Retype, word for word, every line from the one holding "rewrite (@collectSimilarIn_node q gi" through the one holding "destruct (IHrest _" in the entries below, both included, and only those lines.

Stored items
----------
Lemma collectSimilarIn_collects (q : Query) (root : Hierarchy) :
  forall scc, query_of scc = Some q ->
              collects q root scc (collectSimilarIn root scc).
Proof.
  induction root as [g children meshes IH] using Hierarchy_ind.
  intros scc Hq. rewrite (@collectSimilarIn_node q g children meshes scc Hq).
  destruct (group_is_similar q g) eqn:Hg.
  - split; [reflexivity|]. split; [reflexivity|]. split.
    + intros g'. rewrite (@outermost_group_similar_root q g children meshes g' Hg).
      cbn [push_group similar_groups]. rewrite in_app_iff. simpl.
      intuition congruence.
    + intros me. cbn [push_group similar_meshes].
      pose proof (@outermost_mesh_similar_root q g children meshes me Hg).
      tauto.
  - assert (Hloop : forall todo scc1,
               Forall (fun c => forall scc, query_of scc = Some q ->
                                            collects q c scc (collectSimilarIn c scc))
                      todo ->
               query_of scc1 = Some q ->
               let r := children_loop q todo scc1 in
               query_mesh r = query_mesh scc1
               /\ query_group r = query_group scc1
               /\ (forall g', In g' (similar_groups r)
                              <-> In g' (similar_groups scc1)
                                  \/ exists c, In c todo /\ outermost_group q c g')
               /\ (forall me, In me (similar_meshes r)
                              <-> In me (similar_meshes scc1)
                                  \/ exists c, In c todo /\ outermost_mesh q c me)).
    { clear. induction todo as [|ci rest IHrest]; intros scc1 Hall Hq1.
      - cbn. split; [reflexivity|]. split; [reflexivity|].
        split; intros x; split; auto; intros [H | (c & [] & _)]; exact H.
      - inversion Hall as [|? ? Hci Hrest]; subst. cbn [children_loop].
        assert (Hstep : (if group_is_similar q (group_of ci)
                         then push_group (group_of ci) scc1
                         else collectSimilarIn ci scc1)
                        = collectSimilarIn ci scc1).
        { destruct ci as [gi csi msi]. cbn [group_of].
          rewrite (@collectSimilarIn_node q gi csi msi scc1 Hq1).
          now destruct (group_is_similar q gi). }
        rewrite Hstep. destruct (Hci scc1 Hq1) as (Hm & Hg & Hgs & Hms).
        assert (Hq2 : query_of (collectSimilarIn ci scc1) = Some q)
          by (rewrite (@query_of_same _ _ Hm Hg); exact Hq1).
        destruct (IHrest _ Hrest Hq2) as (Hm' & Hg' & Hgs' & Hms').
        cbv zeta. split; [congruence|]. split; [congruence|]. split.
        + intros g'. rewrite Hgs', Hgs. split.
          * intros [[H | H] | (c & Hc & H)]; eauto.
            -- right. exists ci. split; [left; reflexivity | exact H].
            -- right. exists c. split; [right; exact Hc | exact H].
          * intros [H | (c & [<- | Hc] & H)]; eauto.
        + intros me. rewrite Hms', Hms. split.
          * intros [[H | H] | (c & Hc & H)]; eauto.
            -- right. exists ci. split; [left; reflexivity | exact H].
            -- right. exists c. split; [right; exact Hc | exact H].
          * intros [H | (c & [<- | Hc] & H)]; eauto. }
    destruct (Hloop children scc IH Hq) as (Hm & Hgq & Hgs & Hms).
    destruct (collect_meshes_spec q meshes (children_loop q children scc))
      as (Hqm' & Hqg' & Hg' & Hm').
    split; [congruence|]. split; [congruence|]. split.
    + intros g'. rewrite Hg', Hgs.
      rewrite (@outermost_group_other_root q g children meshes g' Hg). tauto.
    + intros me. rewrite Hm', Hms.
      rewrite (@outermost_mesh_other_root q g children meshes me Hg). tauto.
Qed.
----------
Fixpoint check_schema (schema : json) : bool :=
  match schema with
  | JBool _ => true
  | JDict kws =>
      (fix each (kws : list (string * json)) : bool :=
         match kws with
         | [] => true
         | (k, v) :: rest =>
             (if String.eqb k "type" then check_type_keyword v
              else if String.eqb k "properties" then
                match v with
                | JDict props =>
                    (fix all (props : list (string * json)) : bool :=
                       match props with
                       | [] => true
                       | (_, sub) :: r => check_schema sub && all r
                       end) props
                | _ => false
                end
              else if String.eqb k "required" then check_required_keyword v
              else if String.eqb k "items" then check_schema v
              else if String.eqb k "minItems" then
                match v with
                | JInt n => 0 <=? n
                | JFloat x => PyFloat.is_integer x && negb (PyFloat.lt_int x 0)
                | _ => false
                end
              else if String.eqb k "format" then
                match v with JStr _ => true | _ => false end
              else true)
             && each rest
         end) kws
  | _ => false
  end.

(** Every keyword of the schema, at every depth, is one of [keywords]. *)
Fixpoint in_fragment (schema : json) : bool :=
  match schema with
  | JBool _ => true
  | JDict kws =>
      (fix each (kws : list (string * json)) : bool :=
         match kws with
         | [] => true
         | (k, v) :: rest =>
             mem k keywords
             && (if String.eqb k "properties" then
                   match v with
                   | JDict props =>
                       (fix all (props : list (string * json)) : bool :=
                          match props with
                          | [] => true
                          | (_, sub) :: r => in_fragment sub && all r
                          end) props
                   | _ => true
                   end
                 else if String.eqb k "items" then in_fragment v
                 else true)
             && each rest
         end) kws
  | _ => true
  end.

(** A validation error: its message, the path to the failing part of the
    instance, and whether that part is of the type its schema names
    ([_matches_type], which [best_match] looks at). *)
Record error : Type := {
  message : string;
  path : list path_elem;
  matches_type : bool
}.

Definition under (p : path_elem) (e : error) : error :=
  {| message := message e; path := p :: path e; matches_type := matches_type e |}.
----------
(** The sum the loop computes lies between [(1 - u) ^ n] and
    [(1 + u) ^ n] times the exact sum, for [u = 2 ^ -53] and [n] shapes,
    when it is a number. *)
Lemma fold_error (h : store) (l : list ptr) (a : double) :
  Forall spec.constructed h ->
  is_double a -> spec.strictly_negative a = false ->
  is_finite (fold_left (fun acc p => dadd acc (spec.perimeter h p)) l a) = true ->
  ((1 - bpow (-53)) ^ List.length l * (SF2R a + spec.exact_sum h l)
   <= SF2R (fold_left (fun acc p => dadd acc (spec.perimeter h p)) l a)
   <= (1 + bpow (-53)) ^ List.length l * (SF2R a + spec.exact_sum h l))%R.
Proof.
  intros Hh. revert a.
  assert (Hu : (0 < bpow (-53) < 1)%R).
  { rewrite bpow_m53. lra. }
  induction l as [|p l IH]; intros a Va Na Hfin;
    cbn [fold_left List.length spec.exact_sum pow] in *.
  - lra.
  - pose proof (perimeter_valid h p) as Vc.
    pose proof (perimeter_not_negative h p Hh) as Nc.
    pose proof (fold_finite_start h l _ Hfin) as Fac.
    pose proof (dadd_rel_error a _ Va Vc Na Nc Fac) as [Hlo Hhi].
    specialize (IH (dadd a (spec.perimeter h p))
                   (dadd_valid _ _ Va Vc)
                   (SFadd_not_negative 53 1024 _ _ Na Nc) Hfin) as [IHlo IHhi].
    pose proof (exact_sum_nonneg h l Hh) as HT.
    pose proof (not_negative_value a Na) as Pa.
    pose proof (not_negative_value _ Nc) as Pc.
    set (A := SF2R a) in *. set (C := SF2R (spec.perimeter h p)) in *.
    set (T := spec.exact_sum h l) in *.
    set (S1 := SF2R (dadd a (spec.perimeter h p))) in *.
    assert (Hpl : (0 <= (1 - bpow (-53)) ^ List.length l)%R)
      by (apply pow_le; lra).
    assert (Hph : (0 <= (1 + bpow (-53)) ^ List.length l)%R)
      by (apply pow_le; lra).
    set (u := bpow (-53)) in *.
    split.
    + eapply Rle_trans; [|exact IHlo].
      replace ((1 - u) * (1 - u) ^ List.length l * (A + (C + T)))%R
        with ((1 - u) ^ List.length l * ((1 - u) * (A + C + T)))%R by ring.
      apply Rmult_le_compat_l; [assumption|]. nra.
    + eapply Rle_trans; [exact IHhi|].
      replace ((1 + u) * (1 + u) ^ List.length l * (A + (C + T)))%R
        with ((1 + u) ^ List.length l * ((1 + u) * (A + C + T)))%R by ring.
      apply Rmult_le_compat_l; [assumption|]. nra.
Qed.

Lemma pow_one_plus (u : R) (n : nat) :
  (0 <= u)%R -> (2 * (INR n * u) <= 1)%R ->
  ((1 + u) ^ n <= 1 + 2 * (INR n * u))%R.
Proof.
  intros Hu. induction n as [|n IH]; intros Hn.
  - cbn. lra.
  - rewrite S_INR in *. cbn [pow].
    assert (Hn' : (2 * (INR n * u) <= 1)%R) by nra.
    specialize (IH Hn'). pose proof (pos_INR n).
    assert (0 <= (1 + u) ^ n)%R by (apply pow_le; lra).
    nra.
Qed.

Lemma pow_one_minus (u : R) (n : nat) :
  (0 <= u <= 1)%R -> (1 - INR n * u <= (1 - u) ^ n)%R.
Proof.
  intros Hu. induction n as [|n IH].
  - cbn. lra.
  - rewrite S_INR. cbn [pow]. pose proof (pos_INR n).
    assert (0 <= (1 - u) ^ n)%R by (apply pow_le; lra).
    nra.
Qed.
----------
◆ **RESPONSE BELOW**:
          rewrite (@collectSimilarIn_node q gi csi msi scc1 Hq1).
          now destruct (group_is_similar q gi). }
        rewrite Hstep. destruct (Hci scc1 Hq1) as (Hm & Hg & Hgs & Hms).
        assert (Hq2 : query_of (collectSimilarIn ci scc1) = Some q)
          by (rewrite (@query_of_same _ _ Hm Hg); exact Hq1).
        destruct (IHrest _ Hrest Hq2) as (Hm' & Hg' & Hgs' & Hms').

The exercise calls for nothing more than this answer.